Where there is sizzle, there might be steak. In these types of cases, there usually is a precursor to the larger discoveries. At HealthSouth, a court dismissed a shareholder suit based on affidavits from employees indicating that there were issues with the company’s accounting and financial reporting. The suit was correctly dismissed at the time, but the dismissal should have been the beginning of an investigation, not its termination. The SEC also gave Tyco a pass on its investigation into its accounting practices about 2 years prior to the discovery of all the creative activities on loans, relocation packages, and loan forgiveness. The SEC was at the Madoff empire three times prior to the eventual discovery of the largest Ponzi scheme in U.S. history. Sometimes the legalities are not there, but there is conduct that requires correction before there is further damage.
The SEC indicates that it is changing both its investigation and enforcement processes so that cases such as this do not slip through the cracks. More importantly, companies that escape any legal action should not accept this as a clean bill of health. That the questions are raised and answered temporarily does not mean that the activities are not dynamic. A close eye, not a sigh of relief, is the appropriate response.

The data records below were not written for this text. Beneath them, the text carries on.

Definition set_filters (filters : list CanFilter) (count : Z) (b : ChannelBinding) : ChannelBinding := {|
  cb_in_use := cb_in_use b; cb_dormant := cb_dormant b; cb_suppress_echo := cb_suppress_echo b;
  cb_can_write := cb_can_write b; cb_reliable := cb_reliable b; cb_error_frames := cb_error_frames b;
  cb_interface_id := cb_interface_id b; cb_channel := cb_channel b; cb_filter_count := count;
  cb_frames_forwarded := cb_frames_forwarded b; cb_frames_dropped := cb_frames_dropped b;
  cb_agent_name := cb_agent_name b; cb_interface_name := cb_interface_name b;
  cb_filters := list_inserts 0 (take (Z.to_nat count) filters) (cb_filters b) |}.

Definition ClientSession_SetFilters (self : ClientSession) (channel : Z) (filters : list CanFilter) (count : Z)
    : bool * ClientSession :=
  match findByChannel self channel with
  | None => (false, self)
  | Some i =>
      if count >? Z.of_nat SUBSCRIBE_FILTERS_MAX then (false, self)
      else (true, with_bindings self (alter (set_filters filters count) i (bindings self)))
  end.

Definition filter_matches (can_id : Z) (f : CanFilter) : bool :=
  Z.land can_id (filter_can_mask f) =? Z.land (filter_can_id f) (filter_can_mask f).

Definition ClientSession_ChannelAccepts (self : ClientSession) (channel can_id : Z) : bool :=
  match first_binding self (bound_to channel) with
  | None => true
  | Some b =>
      if negb (Z.land can_id FRAME_CAN_ID_FLAG_ERR =? 0) then cb_error_frames b
      else if cb_filter_count b =? 0 then true
      else existsb (filter_matches can_id) (take (Z.to_nat (cb_filter_count b)) (cb_filters b))
  end.

Definition ClientSession_CloseChannel (self : ClientSession) (channel : Z) : ClientSession :=
  match findByChannel self channel with
  | Some i => with_bindings self (<[i := ChannelBinding_zero]> (bindings self))
  | None => self
  end.

(** A live binding that routes to [interface_id]. *)
Definition routes_to (interface_id : Z) (b : ChannelBinding) : bool :=
  cb_in_use b && negb (cb_dormant b) && (cb_interface_id b =? interface_id).

Definition ClientSession_InterfaceForChannel (self : ClientSession) (channel : Z) : option Z :=
  cb_interface_id <$> first_binding self (λ b, cb_in_use b && negb (cb_dormant b) && (cb_channel b =? channel)).

Definition ClientSession_ChannelForInterface (self : ClientSession) (interface_id : Z) : option Z :=
  cb_channel <$> first_binding self (routes_to interface_id).

(** The binding found from [iterator] on, and the iterator it leaves. *)
Definition ClientSession_NextBindingForInterface (self : ClientSession) (interface_id : Z) (iterator : nat)
    : option ChannelBinding * nat :=
  match scan (routes_to interface_id) (drop iterator (bindings self)) with
  | Some k => (bindings self !! (iterator + k)%nat, (iterator + k + 1)%nat)
  | None => (None, CLIENT_SESSION_BINDINGS_MAX)
  end.

Definition ClientSession_BindingForChannel (self : ClientSession) (channel : Z) : option nat := findByChannel self channel.

Definition ClientSession_HoldsReliable (self : ClientSession) (interface_id : Z) : bool :=
  existsb (λ b, cb_in_use b && cb_reliable b && (cb_interface_id b =? interface_id)) (bindings self).

Definition ClientSession_HoldsChannels (self : ClientSession) : bool := existsb cb_in_use (bindings self).

Definition ClientSession_TakeReliableBinding (self : ClientSession) : option Z * ClientSession :=
  match scan (λ b, cb_in_use b && cb_reliable b) (bindings self) with
  | Some i =>
      (cb_interface_id <$> bindings self !! i, with_bindings self (<[i := ChannelBinding_zero]> (bindings self)))
  | None => (None, self)
  end.

(** Whether a binding is dormant, where it points and whether it may write: what detach and reattach change. *)
Definition repoint (dormant : bool) (interface_id : Z) (can_write : bool) (b : ChannelBinding) : ChannelBinding := {|
  cb_in_use := cb_in_use b; cb_dormant := dormant; cb_suppress_echo := cb_suppress_echo b;
  cb_can_write := can_write; cb_reliable := cb_reliable b; cb_error_frames := cb_error_frames b;
  cb_interface_id := interface_id; cb_channel := cb_channel b; cb_filter_count := cb_filter_count b;
  cb_frames_forwarded := cb_frames_forwarded b; cb_frames_dropped := cb_frames_dropped b;
  cb_agent_name := cb_agent_name b; cb_interface_name := cb_interface_name b; cb_filters := cb_filters b |}.

Definition ClientSession_DetachInterface (self : ClientSession) (interface_id : Z) : ClientSession :=
  with_bindings self
    ((λ b, if routes_to interface_id b then repoint true (cb_interface_id b) (cb_can_write b) b else b) <$> bindings self).

(** A dormant binding of the interface that agent registers again. *)
Definition awaits (agent_name interface_name : list Z) (b : ChannelBinding) : bool :=
  cb_in_use b && cb_dormant b && strneq (cb_agent_name b) agent_name REGISTER_AGENT_NAME_SIZE &&
  strneq (cb_interface_name b) interface_name REGISTER_INTERFACE_NAME_SIZE.

Definition ClientSession_ReattachInterface (self : ClientSession) (agent_name interface_name : list Z) (interface_id : Z)
    (can_write : bool) : bool * ClientSession :=
  (existsb (awaits agent_name interface_name) (bindings self),
   with_bindings self
     ((λ b, if awaits agent_name interface_name b then repoint false interface_id can_write b else b) <$> bindings self)).

(** ** Invariant *)

Definition binding_ok (b : ChannelBinding) : Prop :=
  is_u8 (cb_channel b) ∧ 0 ≤ cb_filter_count b ≤ 16 ∧ length (cb_filters b) = SUBSCRIBE_FILTERS_MAX ∧
  length (cb_agent_name b) = REGISTER_AGENT_NAME_SIZE ∧ length (cb_interface_name b) = REGISTER_INTERFACE_NAME_SIZE ∧
  (cb_dormant b = true → cb_in_use b = true).

Record session_wf (s : ClientSession) : Prop := {
  sess_len : length (bindings s) = CLIENT_SESSION_BINDINGS_MAX;
  sess_next : is_u8 (next_channel s);
  sess_clean : clean (bindings s);
  sess_unique : unique_by cb_channel (bindings s);
  sess_ok : Forall binding_ok (bindings s);
}.

Lemma bound_to_true c b : bound_to c b = true ↔ cb_in_use b = true ∧ cb_channel b = c.
Proof. unfold bound_to. rewrite andb_true_iff, Z.eqb_eq. done. Qed.

Lemma findByChannel_None s c :
  findByChannel s c = None ↔ ∀ i b, bindings s !! i = Some b → cb_in_use b = true → cb_channel b ≠ c.
Proof.
  unfold findByChannel. rewrite scan_None. split; intros Hall i b Hb.
  - intros Hu Hc. specialize (Hall i b Hb). rewrite (proj2 (bound_to_true c b)) in Hall; done.
  - destruct (bound_to c b) eqn:He; [|done]. apply bound_to_true in He as [Hu Hc]. by destruct (Hall i b Hb Hu).
Qed.

Lemma findByChannel_Some s c i :
  findByChannel s c = Some i → ∃ b, bindings s !! i = Some b ∧ cb_in_use b = true ∧ cb_channel b = c.
Proof. intros (b & Hb & Hc%bound_to_true)%scan_hit. by exists b. Qed.

(** In a well-formed session the loop finds the one binding that has the channel. *)
Lemma findByChannel_bound s i b :
  session_wf s → bindings s !! i = Some b → cb_in_use b = true → findByChannel s (cb_channel b) = Some i.
Proof.
  intros Hwf Hb Hu. apply (unique_by_scan cb_channel _ _ b); [apply Hwf|done|done|by apply bound_to_true|].
  intros y [? ?]%bound_to_true. done.
Qed.

Lemma first_binding_bound s i b :
  session_wf s → bindings s !! i = Some b → cb_in_use b = true → first_binding s (bound_to (cb_channel b)) = Some b.
Proof.
  intros Hwf Hb Hu. unfold first_binding. pose proof (findByChannel_bound s i b Hwf Hb Hu) as Hf.
  unfold findByChannel in Hf. by rewrite Hf.
Qed.

(** ** Channel allocation always finds a free number *)

(** The numbers [k] failed attempts went over. *)
Definition tried (next : Z) (k : nat) : list Z := (λ j : nat, u8 (next + Z.of_nat j)) <$> seq 0 k.

Lemma allocate_from_spec k s :
  is_u8 (next_channel s) →
  (∃ c, (allocate_from k s).1 = Some c ∧ is_u8 c ∧ findByChannel s c = None ∧
     bindings (allocate_from k s).2 = bindings s ∧ is_u8 (next_channel (allocate_from k s).2)) ∨
  ((allocate_from k s).1 = None ∧ ∀ c, c ∈ tried (next_channel s) k → findByChannel s c ≠ None).
Proof.
  revert s. induction k as [|k IH]; intros s Hn; cbn [allocate_from].
  { right. split; [done|]. intros c Hc. by apply not_elem_of_nil in Hc. }
  destruct (findByChannel s (next_channel s)) as [i|] eqn:Hf.
  - set (s' := {| bindings := bindings s; next_channel := u8 (next_channel s + 1) |}).
    destruct (IH s') as [(c & ? & ? & ? & ? & ?)|[? Hall]]; [apply u8_range|left|right].
    + by exists c.
    + split; [done|]. intros c (j & -> & [_ Hj]%elem_of_seq)%list_elem_of_fmap.
      destruct j as [|j]; [rewrite Z.add_0_r, u8_id by zlia; by rewrite Hf|].
      apply (Hall (u8 (next_channel s + Z.of_nat (S j)))). apply list_elem_of_fmap. exists j.
      split; [|apply elem_of_seq; lia]. cbn [s' next_channel]. unfold u8. rewrite Zplus_mod_idemp_l. f_equal. lia.
  - left. exists (next_channel s). split_and!; [done..|apply u8_range].
Qed.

That caution has been heeded by government agencies. Preet Bharara, the U.S, Attorney for the Southern District of New York, whose office is handling the Galleon cases, has summarized the government’s view, “There is reason to fear that there is a culture—not only at hedge funds but at large firms in the financial sector—that thinks nothing of casually exchanging material nonpublic information.”
And so there is a final ethical lesson for companies involved in trading information. The young trader at Galleon who was terminated for refusing to bend ethics bar is perhaps the person who emerges from the Galleon web with the best credentials and the critical lessons. He knew that something was not quite right in that he was not making trades and money from superior skill, foresight, and industry. He was making money by pushing the envelope as far as he could without crossing over into insider trading. That is one fine line to continue to walk without the line smudging and disappearing. He got out in time. Very often the cost of honoring ethical standards in the world of high-pressure finance is a job. This young man paid that price, but in comparison to the price now being paid by those who stayed, his decision revealed more prescience than any inside information would have offered.

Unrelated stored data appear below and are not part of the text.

Definition InterfaceRegistry_RegisterAgent (self : InterfaceRegistry) (agent_peer_id : Z) (registration : RegisterMessage)
    : bool * InterfaceRegistry * RegisterAckMessage :=
  let ack := {| ack_status := 0; ack_interface_count := reg_interface_count registration;
                ack_channels := replicate REGISTER_INTERFACES_MAX 0 |} in
  if isPeerRegistered self agent_peer_id then (false, self, ack_with ack REGISTER_STATUS_REJECTED)
  else if isRegistrationColliding self registration then (false, self, ack_with ack REGISTER_STATUS_REJECTED)
  else register_loop (Z.to_nat (reg_interface_count registration)) 0 self agent_peer_id registration ack.

Definition InterfaceEntry_IsVirtual (e : InterfaceEntry) : bool := ie_agent_peer_id e =? INTERFACE_REGISTRY_HUB_PEER.

Definition InterfaceEntry_RefusesFrame (e : InterfaceEntry) (frame_flags : Z) : bool :=
  negb (Z.land frame_flags FRAME_FLAG_FD =? 0) && ie_fd_reported e && negb (ie_fd_capable e).

Definition InterfaceRegistry_FindById (self : InterfaceRegistry) (interface_id : Z) : option InterfaceEntry :=
  find_entry self (of_id interface_id).

Definition InterfaceRegistry_FindByName (self : InterfaceRegistry) (agent_name interface_name : list Z) : option InterfaceEntry :=
  find_entry self (λ e, ie_in_use e && namesMatch e agent_name interface_name).

Definition InterfaceRegistry_FindByAgentChannel (self : InterfaceRegistry) (agent_peer_id agent_channel : Z)
    : option InterfaceEntry :=
  find_entry self (of_channel agent_peer_id agent_channel).

Definition InterfaceRegistry_CollidingPeer (self : InterfaceRegistry) (registration : RegisterMessage) : option Z :=
  ie_agent_peer_id <$> find_entry self (collides registration).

In addition, the companies with moles needed to step up, as Intel did in 2002 with Khan, and explore, investigate, and enforce. When analysts’ predictions are eerily close, the time has come for an internal look at what employees are doing. Insider trading requires someone who wants the information and someone on the inside willing to sell.
Prosecutors handle the discipline for those seeking the information. However, they require companies’ assistance in rooting out those within who are disseminating the information. Companies have the tools and access to do so without a warrant and may represent a key prevention point in the web-like growth of deceit of companies such as Galleon.